Estes sentimentos nos preenchem de força, energia, vitalidade e razão de ser. Eles nos fazem levantar da cama todas as manhãs. Eles não nos escravizam, como os patrões ou as contas, eles nos apontam o caminho da liberdade. E para lá nos dirigimos altivamente e dispostos a lutar com garra e energia. Não somos uma única vela a se queimar, mas milhares de velas ardendo ao mesmo tempo e que não se apagam facilmente.

       Muna-se de vontade. Apenas a vontade pode fazer estes vazios que são a fé e a esperança se transformarem em forças transformadoras e realizadoras. Amanhã será um bom dia, pois o seu desejo é de que ele seja.
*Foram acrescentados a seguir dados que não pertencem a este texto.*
(** * music-recomposer: segmentation, recomposition and batch transformation

    A shallow embedding of [src/style_composer.py] (class [StyleComposer])
    and [src/audio_generator.py] (class [AudioGenerator]).

    - Python [float] is IEEE binary64: Rocq's primitive [float].
    - Python [int] is [Z].
    - A NumPy 1-d array (a waveform, a phrase) is a [list] of samples; no
      code of the repository writes into an array in place.
    - A Python [list] object is mutable and lives in a store ([heap]).
    - The process-wide [random] module is an explicit generator state.
    - [librosa], [soundfile] and [os] are collaborators: their functions are
      parameters of the development.
    - The file system is the audio files, by path, and the rest of it (the
      directories), which only the collaborators look into: [os.makedirs]
      and [sf.write] succeed or raise as the collaborators decide on it.
    - [segment_length] is a float (the driver passes [2.0]) and [self.sr]
      an int (the default is [22050]).
    - [print] is left out: the console is not part of the state.

    [src/audio_manager.py] (class [AudioManager]) and the driver [main.py]
    are embedded the same way, [main] with the constructors it calls; of
    the analysis classes that [main] builds and never uses, only the
    constructors are embedded. Local lists that a function builds and
    only appends to ([audio_data], [generated_pieces]) are threaded as
    values. *)

From Stdlib Require Import ZArith List Floats Lia Bool Ascii.
From Stdlib Require Import DecimalString.
From stdpp Require Import gmap strings.
Import ListNotations.
Open Scope Z_scope.
Set Warnings "-inexact-float".

(** ** Python exceptions and results *)

Inductive exn : Type :=
| ValueError (msg : string)
| IndexError (msg : string)
| OverflowError (msg : string)
| TypeError (msg : string)
| ExternalError (msg : string).

Inductive result (A : Type) : Type :=
| Ok (a : A)
| Raise (e : exn).
Arguments Ok {A} a.
Arguments Raise {A} e.

Definition rbind {A B} (r : result A) (k : A -> result B) : result B :=
  match r with
  | Ok a => k a
  | Raise e => Raise e
  end.

Declare Scope result_scope.
Delimit Scope result_scope with result.
Notation "x <- c1 ;; c2" := (rbind c1 (fun x => c2))
  (at level 100, c1 at next level, right associativity) : result_scope.

(** ** Python numbers *)

(** [float(n)] for an int [n]: rounding to nearest even, [OverflowError]
    when the rounded value is not finite. *)
Definition Z2F (n : Z) : float := SF2Prim (binary_normalize prec emax n 0 false).

Definition py_float_of_int (n : Z) : result float :=
  let f := Z2F n in
  if is_infinity f then Raise (OverflowError "int too large to convert to float")
  else Ok f.

(** [x * n] for a float [x] and an int [n]. *)
Definition py_mul_float_int (x : float) (n : Z) : result float :=
  (f <- py_float_of_int n ;; Ok (x * f)%float)%result.

(** The integer [(-1)^s * m * 2^e] scaled to a quotient of integers. *)
Definition sf_num (s : bool) (m : positive) (e : Z) : Z :=
  cond_Zopp s (Z.pos m) * 2 ^ Z.max e 0.
Definition sf_den (e : Z) : Z := 2 ^ Z.max (- e) 0.

(** [int(x)]: truncation toward zero. *)
Definition py_int (x : float) : result Z :=
  match Prim2SF x with
  | S754_nan => Raise (ValueError "cannot convert float NaN to integer")
  | S754_infinity _ => Raise (OverflowError "cannot convert float infinity to integer")
  | S754_zero _ => Ok 0
  | S754_finite s m e => Ok (Z.quot (sf_num s m e) (sf_den e))
  end.

(** [math.floor(x)]: rounding toward minus infinity. *)
Definition py_floor (x : float) : result Z :=
  match Prim2SF x with
  | S754_nan => Raise (ValueError "cannot convert float NaN to integer")
  | S754_infinity _ => Raise (OverflowError "cannot convert float infinity to integer")
  | S754_zero _ => Ok 0
  | S754_finite s m e => Ok (Z.div (sf_num s m e) (sf_den e))
  end.

(** ** Python sequences *)

Definition py_len {A} (l : list A) : Z := Z.of_nat (length l).

(** Number of items of [range(start, stop, step)], [step <> 0]. *)
Definition range_len (start stop step : Z) : nat :=
  if 0 <? step then
    if start <? stop then Z.to_nat ((stop - start - 1) / step + 1) else 0%nat
  else
    if stop <? start then Z.to_nat ((start - stop - 1) / (- step) + 1) else 0%nat.

Definition py_range (start stop step : Z) : result (list Z) :=
  if step =? 0 then Raise (ValueError "range() arg 3 must not be zero")
  else Ok (map (fun k => start + Z.of_nat k * step) (seq 0 (range_len start stop step))).

(** A slice bound brought into [0 .. n] the way [l[lo:hi]] does. *)
Definition clamp_index (n i : Z) : Z :=
  if i <? 0 then Z.max (i + n) 0 else Z.min i n.

(** [l[lo:hi]] *)
Definition py_slice {A} (l : list A) (lo hi : Z) : list A :=
  let n := py_len l in
  let a := clamp_index n lo in
  let b := clamp_index n hi in
  firstn (Z.to_nat (b - a)) (skipn (Z.to_nat a) l).

(** [l[i]] *)
Definition py_getitem {A} (l : list A) (i : Z) : result A :=
  let n := py_len l in
  let j := if i <? 0 then i + n else i in
  if (0 <=? j) && (j <? n) then
    match nth_error l (Z.to_nat j) with
    | Some x => Ok x
    | None => Raise (IndexError "list index out of range")
    end
  else Raise (IndexError "list index out of range").

(** ** Python strings and paths *)

Definition ascii_lower (c : ascii) : ascii :=
  let n := nat_of_ascii c in
  if ((65 <=? n) && (n <=? 90))%nat then ascii_of_nat (n + 32) else c.

(** [s.lower()], on ASCII file names *)
Fixpoint py_lower (s : string) : string :=
  match s with
  | EmptyString => EmptyString
  | String c s' => String (ascii_lower c) (py_lower s')
  end.

(** [s.endswith(suffix)] *)
Definition py_endswith (s suffix : string) : bool :=
  let n := String.length s in
  let k := String.length suffix in
  ((k <=? n)%nat && String.eqb (String.substring (n - k) k s) suffix).

(** [s.startswith(p)] *)
Definition py_startswith (s p : string) : bool := String.prefix p s.

(** [os.path.join(a, b)] of [posixpath] *)
Definition os_path_join (a b : string) : string :=
  if py_startswith b "/" then b
  else if String.eqb a "" || py_endswith a "/" then (a ++ b)%string
  else (a ++ "/" ++ b)%string.

(** ** Collaborators *)

(** The process-wide generator of the [random] module, made explicit:
    [randbelow n] is [random._randbelow(n)], the draw behind
    [random.choice]; [random] is [random.random()]; [uniform a b] is
    [random.uniform(a, b)]. Each returns the draw and the next state. *)
Class RandomSource : Type := {
  rng_state : Type;
  randbelow : Z -> rng_state -> Z * rng_state;
  random : rng_state -> float * rng_state;
  uniform : float -> float -> rng_state -> float * rng_state
}.

(** What the [random] module documents of its draws: an index below [n],
    and [a <= N <= b] for [uniform(a, b)] with [a <= b]. *)
Class RandomSourceLaws `{RandomSource} : Prop := {
  randbelow_range : forall n g, 0 < n -> 0 <= fst (randbelow n g) < n;
  uniform_range : forall a b g,
    (a <=? b)%float = true ->
    (a <=? fst (uniform a b g))%float = true /\
    (fst (uniform a b g) <=? b)%float = true
}.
         “Deus abençoe as suas conquistas passadas, solta as amarras deste barco velho, deixa-o ir embora. Agora você é uma criança nesse momento novo. Sorria, desanuvia a sua fronte e explora esse mundo com alegria. Happy bird!” (Seja feliz como um passarinho, livre, cantando pelas árvores... e fazendo safadezas de passarinho)

 

Comentários

Luiz Carvalho disse…
Filosofia pura e alentadora
Karyna Berenguer disse…
Obrigada. Eu precisava ler isto hoje.